Due diligence has been completed and Al Fahim has passed the fit and proper person test (not that it is ever much of a barrier), but a deal has yet to be finalised. The sticking points seem to be the new man's reluctance to repay Portsmouth's debt within the time-frame agreed with the banks, and Gaydamak's desire to recoup the £23million he claims to have in the club.
All that may be understandable, but every day the talks go on, a little more life drains out of the club. Almost £80m of talent has left since the start of last summer, while only four players have arrived, none for a fee. Yesterday's attendance was the lowest for a league game at Fratton Park in two years: perhaps that is evidence of the recession biting, but it could equally be evidence of disillusionment.
"It's going to be tough," said the Portsmouth manager, Paul Hart. "[We] have to adjust our sights somewhat. Over the last few years because of an influx of money we've punched miles above our weight. What's been achieved is magnificent, but it's just not the same. As we sit here today there's no money to spend. That's where we go from, but [it] could improve. The situation needs to be sorted."
The centre-forward Frédéric Piquionne, on loan from Lyon, showed glimmers of promise, but for the most part he was feeding on crumbs. Niko Kranjcar never hid, but nothing quite came off.

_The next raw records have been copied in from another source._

(** The backtracking matcher of ECMAScript, in continuation-passing style:
    [matcher r x k] matches [r] at state [x] and then runs [k]; the first
    alternative that lets [k] succeed wins. *)
Fixpoint matcher (r : Regex) (x : MatchState) (k : Continuation) : option MatchState :=
  match r with
  | Caret => if decide (endIndex x = 0%nat) then k x else None
  | Literal l =>
      match strip_prefix l (rest x) with
      | Some s' => k (mkState (endIndex x + String.length l) s' (captures x))
      | None => None
      end
  | OneOrMore a =>
      match rest x with
      | String c s' =>
          if class_matches a c then
            repeat_class a s' (S (endIndex x)) (λ i s, k (mkState i s (captures x)))
          else None
      | EmptyString => None
      end
  | Optional r' =>
      match matcher r' x (λ y, if decide (endIndex y = endIndex x) then None else k y) with
      | Some z => Some z
      | None => k x
      end
  | Disjunction r1 r2 =>
      match matcher r1 x k with
      | Some z => Some z
      | None => matcher r2 x k
      end
  | NamedGroup name r' =>
      matcher r' x (λ y,
        k (mkState (endIndex y) (rest y)
             (<[name := take (endIndex y - endIndex x) (rest x)]> (captures y))))
  | Concat r1 r2 => matcher r1 x (λ y, matcher r2 y k)
  end.

(** [RegExpBuiltinExec] for a pattern without the [g] and [y] flags: try the
    matcher at index 0, then 1, and so on up to the length of the input. *)
Fixpoint exec_from (r : Regex) (lastIndex : nat) (s : string) : option MatchState :=
  match matcher r (mkState lastIndex s ∅) Some with
  | Some y => Some y
  | None =>
      match s with
      | String _ s' => exec_from r (S lastIndex) s'
      | EmptyString => None
      end
  end.

(** [s.match(r)] for such a pattern: [null], or the match, of which the
    program reads only [groups]. *)
Definition String_match (s : string) (r : Regex) : option (gmap string string) :=
  captures <$> exec_from r 0 s.

End RegExp.

Import RegExp.

(** [/^(?:https:\/\/)?github\.com\/(?<ownerType>orgs|users)\/(?<ownerName>[^/]+)\/projects\/(?<projectNumber>\d+)/] *)
Definition urlParse : Regex :=
  Concat Caret
 (Concat (Optional (Literal "https://"))
 (Concat (Literal "github.com/")
 (Concat (NamedGroup "ownerType" (Disjunction (Literal "orgs") (Literal "users")))
 (Concat (Literal "/")
 (Concat (NamedGroup "ownerName" (OneOrMore (NegatedClass ["/"%char])))
 (Concat (Literal "/projects/")
         (NamedGroup "projectNumber" (OneOrMore ClassEscape_d)))))))).

(** ** Numbers and [parseInt] *)

(** The Number values this program can produce.  Every integer up to 2^53 in
    absolute value is a Number, written [Exact z].  Beyond that bound the
    result of [parseInt] is the engine's approximation of the mathematical
    integer (rounded to a double, and for more than 20 digits possibly
    truncated first), which is not determined here: [Rounded z] only records
    the integer [z] being approximated. *)
Inductive JsNumber :=
| NaN
| Exact (z : Z)
| Rounded (mathInt : Z).

Definition number_of_mathInt (z : Z) : JsNumber :=
  if decide (Z.abs z ≤ 2 ^ 53) then Exact z else Rounded z.

(** White space among the code units below 256: TAB, LF, VT, FF, CR, SP and
    NBSP. *)
Definition is_white_space (c : ascii) : bool :=
  bool_decide (N_of_ascii c ∈ [9; 10; 11; 12; 13; 32; 160]%N).

Fixpoint trim_start (s : string) : string :=
  match s with
  | String c s' => if is_white_space c then trim_start s' else s
  | EmptyString => s
  end.

(** The longest prefix made of decimal digits. *)
Fixpoint digit_run (s : string) : string :=
  match s with
  | String c s' => if is_digit c then String c (digit_run s') else EmptyString
  | EmptyString => EmptyString
  end.

Definition digit_value (c : ascii) : Z := Z.of_N (N_of_ascii c) - 48.

Fixpoint decimal_from (acc : Z) (s : string) : Z :=
  match s with
  | String c s' => decimal_from (10 * acc + digit_value c) s'
  | EmptyString => acc
  end.

(** The integer a string of decimal digits denotes. *)
Definition decimal (s : string) : Z := decimal_from 0 s.

(** [parseInt(input, 10)]: skip leading white space, read an optional sign,
    then the longest run of decimal digits; [NaN] when that run is empty.
    (The result [-0] of a negative zero is not told apart from [0].) *)
Definition parseInt (input : string) : JsNumber :=
  let s := trim_start input in
  let '(sign, s) :=
    match s with
    | String "-" s' => (-1, s')
    | String "+" s' => (1, s')
    | _ => (1, s)
    end in
  let z := digit_run s in
  match z with
  | EmptyString => NaN
  | _ => number_of_mathInt (sign * decimal z)
  end.

(** ** Errors *)

(** Where the runtime raises a [TypeError] in this program. *)
Inductive TypeErrorSite :=
| ObjectKeysOfUndefined                (* Object.keys(undefined) *)
| ReadOfUndefined (property : string). (* undefined.property *)

(** What a promise of this program can be rejected with: an [Error] object
    built with [new Error(message)], by the program or by the client, or a
    [TypeError] raised by the runtime. *)
Inductive JsError :=
| Error (message : string)
| TypeError (site : TypeErrorSite).

(** ** The trigger context, lines 60-62

    [github.context.payload]: the fields the program reads. *)

Record Account := { login : string }.

Record Item := {
  number : Z;
  node_id : option string;
  assignees : option (list Account)
}.

Record Repository := { owner : Account }.

Record WebhookPayload := {
  issue : option Item;
  pull_request : option Item;
  repository : option Repository
}.

(** ** Configuration, lines 53-56

    The four values [core.getInput] returned. *)
Record Inputs := {
  project_url : string;
  github_token : string;
  new_status : string;
  open_status : string
}.

(** ** The remote API, lines 9-50 *)

(** The result of [mustGetOwnerTypeQuery]: ['organization' | 'user']. *)
Inductive OwnerTypeQuery := organization | user.

Record ProjectV2 := { id : string }.

Module ProjectNodeIDResponse.
Record t := { organization : option ProjectV2; user : option ProjectV2 }.
End ProjectNodeIDResponse.

(** [idResp[ownerTypeQuery]] *)
Definition ProjectNodeIDResponse_get (r : ProjectNodeIDResponse.t)
    (q : OwnerTypeQuery) : option ProjectV2 :=
  match q with
  | organization => ProjectNodeIDResponse.organization r
  | user => ProjectNodeIDResponse.user r
  end.

(** [fieldValueByName: { field: { databaseId }, name }] *)
Record FieldValue := { field_databaseId : string; name : string }.

(** A node, with the fields as the interface of lines 23-36 declares them. *)
Record ProjectItemNode := { fieldValueByName : FieldValue }.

John Utaka, even when playing well, has a tendency to run quite quickly in straight lines: yesterday he didn't even do that.
There were problems at the back too, where Portsmouth were oddly diffident. That presented Bobby Zamora with a couple of chances and after Marc Wilson had made a dreadful hash of a Zamora cross, there was a golden opportunity for Andy Johnson, who perhaps was startled to be given so much space and pushed his shot wide with just David James to beat. There was at least energy and commitment to Portsmouth, and the goal that undid them was born of misfortune, as Clint Dempsey's speculative drive clipped Zamora's lower back and deflected past James.
"The way [Zamora] and AJ worked both offensively and defensively they probably deserved some luck," said the Fulham manager, Roy Hodgson. "Quite a few clubs wanted [Zamora]. At the time we were competing for the signing of Peter Crouch. I've never been anxious to lose him, but I did understand that signing Crouch would have pushed him back a step."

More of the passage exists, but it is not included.